Your instructions
In the entries that follow, copy exactly each line from the first through the line with "stated so as".

┌──

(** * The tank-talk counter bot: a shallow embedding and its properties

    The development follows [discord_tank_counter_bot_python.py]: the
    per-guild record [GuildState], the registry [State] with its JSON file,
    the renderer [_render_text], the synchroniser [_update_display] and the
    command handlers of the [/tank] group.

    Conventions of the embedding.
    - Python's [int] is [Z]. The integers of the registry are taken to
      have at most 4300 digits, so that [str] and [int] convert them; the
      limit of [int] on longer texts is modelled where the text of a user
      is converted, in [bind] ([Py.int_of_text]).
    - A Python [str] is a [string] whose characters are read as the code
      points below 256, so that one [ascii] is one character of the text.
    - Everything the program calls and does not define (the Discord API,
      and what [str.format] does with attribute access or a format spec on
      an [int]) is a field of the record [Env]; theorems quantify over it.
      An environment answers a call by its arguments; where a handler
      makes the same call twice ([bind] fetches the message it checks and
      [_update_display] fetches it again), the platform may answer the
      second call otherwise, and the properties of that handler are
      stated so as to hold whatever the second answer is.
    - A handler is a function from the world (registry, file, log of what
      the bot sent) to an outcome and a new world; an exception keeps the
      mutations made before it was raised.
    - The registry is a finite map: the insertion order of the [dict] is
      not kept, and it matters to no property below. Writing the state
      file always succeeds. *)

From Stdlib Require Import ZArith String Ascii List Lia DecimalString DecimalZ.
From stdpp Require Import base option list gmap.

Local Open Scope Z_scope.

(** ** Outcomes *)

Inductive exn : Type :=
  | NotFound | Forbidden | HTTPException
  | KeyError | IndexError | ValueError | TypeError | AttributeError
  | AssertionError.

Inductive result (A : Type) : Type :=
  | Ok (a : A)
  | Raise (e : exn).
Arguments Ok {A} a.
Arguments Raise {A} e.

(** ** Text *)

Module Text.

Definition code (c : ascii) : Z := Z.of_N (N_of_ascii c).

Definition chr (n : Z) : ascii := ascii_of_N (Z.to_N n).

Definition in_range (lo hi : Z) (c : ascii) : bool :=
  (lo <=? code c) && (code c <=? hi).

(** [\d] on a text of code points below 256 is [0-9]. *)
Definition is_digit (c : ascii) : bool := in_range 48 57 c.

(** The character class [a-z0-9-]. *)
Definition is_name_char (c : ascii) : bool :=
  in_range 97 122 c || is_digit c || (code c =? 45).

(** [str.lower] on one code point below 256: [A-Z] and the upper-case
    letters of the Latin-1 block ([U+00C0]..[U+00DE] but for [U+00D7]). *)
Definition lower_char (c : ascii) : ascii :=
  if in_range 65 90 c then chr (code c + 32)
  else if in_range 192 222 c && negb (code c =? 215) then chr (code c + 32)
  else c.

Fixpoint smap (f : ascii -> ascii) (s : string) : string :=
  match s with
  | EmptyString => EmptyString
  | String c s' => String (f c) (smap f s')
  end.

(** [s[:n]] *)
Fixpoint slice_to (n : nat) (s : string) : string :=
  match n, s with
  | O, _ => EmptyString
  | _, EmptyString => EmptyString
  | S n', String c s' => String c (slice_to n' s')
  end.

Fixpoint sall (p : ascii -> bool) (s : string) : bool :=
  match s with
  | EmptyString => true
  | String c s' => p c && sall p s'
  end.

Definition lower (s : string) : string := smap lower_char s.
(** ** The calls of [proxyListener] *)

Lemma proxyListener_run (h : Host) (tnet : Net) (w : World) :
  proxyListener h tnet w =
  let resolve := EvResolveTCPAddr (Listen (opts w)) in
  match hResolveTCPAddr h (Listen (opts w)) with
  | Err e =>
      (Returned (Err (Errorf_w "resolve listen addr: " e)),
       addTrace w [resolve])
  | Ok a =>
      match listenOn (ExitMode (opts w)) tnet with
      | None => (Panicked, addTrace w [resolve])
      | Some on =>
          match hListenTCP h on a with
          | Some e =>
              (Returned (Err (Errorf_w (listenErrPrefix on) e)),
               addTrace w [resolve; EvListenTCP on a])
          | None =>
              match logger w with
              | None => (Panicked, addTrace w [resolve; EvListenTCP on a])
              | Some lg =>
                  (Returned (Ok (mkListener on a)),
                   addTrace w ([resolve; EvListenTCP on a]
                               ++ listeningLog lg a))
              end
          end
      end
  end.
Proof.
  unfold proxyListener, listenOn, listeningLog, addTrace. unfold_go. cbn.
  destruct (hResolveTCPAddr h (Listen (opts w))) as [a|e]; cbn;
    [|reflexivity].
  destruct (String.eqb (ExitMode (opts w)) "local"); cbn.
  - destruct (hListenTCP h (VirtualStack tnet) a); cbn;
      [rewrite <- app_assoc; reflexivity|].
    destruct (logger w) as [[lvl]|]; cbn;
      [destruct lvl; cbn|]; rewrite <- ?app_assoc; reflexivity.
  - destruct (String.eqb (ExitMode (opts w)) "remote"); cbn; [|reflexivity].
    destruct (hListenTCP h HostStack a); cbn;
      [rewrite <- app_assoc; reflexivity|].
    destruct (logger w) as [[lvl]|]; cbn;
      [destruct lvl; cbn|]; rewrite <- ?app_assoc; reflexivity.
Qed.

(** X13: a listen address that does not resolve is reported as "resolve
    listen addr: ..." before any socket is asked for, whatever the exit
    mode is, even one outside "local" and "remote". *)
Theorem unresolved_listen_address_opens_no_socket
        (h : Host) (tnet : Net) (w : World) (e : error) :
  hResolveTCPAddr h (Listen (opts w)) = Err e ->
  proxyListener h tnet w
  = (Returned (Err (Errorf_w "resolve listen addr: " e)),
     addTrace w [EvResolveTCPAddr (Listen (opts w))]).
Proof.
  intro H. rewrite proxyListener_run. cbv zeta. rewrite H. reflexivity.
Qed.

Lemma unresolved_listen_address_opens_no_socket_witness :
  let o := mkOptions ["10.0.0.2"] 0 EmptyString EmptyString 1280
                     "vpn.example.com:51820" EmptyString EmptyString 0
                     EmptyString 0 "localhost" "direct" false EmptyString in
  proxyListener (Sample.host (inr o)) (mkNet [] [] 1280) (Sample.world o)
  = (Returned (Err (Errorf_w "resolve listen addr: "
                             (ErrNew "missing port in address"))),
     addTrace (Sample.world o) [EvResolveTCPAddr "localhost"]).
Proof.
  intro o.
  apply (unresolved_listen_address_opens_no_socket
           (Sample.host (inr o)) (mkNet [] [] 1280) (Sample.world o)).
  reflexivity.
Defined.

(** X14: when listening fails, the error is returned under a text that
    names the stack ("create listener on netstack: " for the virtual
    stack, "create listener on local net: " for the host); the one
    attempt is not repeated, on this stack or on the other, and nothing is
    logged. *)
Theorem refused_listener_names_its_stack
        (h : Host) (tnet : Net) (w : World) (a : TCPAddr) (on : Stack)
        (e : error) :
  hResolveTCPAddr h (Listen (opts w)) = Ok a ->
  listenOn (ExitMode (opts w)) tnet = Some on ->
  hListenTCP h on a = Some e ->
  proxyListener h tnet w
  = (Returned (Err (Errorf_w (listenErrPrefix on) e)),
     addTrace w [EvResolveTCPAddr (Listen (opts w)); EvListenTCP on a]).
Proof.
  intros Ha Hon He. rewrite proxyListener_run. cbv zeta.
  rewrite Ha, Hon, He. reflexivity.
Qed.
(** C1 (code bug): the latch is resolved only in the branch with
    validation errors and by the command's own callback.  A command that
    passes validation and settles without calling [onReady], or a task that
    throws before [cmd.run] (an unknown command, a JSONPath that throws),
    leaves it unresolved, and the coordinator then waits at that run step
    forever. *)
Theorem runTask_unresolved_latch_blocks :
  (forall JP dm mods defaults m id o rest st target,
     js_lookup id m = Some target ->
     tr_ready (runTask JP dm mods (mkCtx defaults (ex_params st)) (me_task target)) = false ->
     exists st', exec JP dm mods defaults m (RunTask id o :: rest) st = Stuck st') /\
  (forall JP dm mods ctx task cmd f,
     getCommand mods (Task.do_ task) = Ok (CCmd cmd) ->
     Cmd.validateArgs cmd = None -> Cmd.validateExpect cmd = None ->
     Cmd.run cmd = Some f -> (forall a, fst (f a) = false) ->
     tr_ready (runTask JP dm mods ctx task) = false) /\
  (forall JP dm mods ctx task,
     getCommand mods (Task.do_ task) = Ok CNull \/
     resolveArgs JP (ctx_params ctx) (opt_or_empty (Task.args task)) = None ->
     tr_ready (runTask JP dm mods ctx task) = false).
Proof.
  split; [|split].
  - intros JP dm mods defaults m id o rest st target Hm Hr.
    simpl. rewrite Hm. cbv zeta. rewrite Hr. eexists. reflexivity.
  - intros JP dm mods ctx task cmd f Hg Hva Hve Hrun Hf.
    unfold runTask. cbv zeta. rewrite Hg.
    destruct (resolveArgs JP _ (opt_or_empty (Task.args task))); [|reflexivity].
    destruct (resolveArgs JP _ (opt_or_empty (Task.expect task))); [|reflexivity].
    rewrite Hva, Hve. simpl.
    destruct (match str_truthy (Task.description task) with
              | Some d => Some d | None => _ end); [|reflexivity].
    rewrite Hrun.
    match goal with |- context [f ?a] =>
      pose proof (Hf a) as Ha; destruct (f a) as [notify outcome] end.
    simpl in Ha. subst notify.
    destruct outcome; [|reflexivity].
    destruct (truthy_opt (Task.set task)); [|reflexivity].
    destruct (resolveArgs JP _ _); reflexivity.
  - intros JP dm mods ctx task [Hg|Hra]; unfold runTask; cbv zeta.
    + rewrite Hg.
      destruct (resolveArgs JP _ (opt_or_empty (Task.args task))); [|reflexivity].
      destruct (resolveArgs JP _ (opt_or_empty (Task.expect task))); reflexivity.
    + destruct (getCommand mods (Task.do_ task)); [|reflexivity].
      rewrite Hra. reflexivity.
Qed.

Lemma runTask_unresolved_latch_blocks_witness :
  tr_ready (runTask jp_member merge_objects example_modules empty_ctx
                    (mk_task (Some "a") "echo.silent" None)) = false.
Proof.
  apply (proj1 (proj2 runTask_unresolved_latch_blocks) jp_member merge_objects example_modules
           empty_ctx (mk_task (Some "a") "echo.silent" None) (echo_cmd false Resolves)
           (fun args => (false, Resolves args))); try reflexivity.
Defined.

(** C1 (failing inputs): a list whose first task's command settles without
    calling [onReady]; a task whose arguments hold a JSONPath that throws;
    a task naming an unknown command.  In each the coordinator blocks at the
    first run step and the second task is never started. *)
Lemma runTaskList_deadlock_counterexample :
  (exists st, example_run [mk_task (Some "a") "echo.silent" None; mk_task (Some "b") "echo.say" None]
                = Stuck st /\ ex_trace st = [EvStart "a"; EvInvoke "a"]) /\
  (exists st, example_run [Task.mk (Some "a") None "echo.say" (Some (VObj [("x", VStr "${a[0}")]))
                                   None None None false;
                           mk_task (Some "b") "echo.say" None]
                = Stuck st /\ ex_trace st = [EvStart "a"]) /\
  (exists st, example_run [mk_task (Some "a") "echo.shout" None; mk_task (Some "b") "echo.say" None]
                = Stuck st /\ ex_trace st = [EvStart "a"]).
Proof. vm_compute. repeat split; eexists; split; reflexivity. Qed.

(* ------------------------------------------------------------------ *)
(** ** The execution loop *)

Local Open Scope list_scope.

└──

Output of the task
(** * The tank-talk counter bot: a shallow embedding and its properties

    The development follows [discord_tank_counter_bot_python.py]: the
    per-guild record [GuildState], the registry [State] with its JSON file,
    the renderer [_render_text], the synchroniser [_update_display] and the
    command handlers of the [/tank] group.

    Conventions of the embedding.
    - Python's [int] is [Z]. The integers of the registry are taken to
      have at most 4300 digits, so that [str] and [int] convert them; the
      limit of [int] on longer texts is modelled where the text of a user
      is converted, in [bind] ([Py.int_of_text]).
    - A Python [str] is a [string] whose characters are read as the code
      points below 256, so that one [ascii] is one character of the text.
    - Everything the program calls and does not define (the Discord API,
      and what [str.format] does with attribute access or a format spec on
      an [int]) is a field of the record [Env]; theorems quantify over it.
      An environment answers a call by its arguments; where a handler
      makes the same call twice ([bind] fetches the message it checks and
      [_update_display] fetches it again), the platform may answer the
      second call otherwise, and the properties of that handler are
      stated so as to hold whatever the second answer is.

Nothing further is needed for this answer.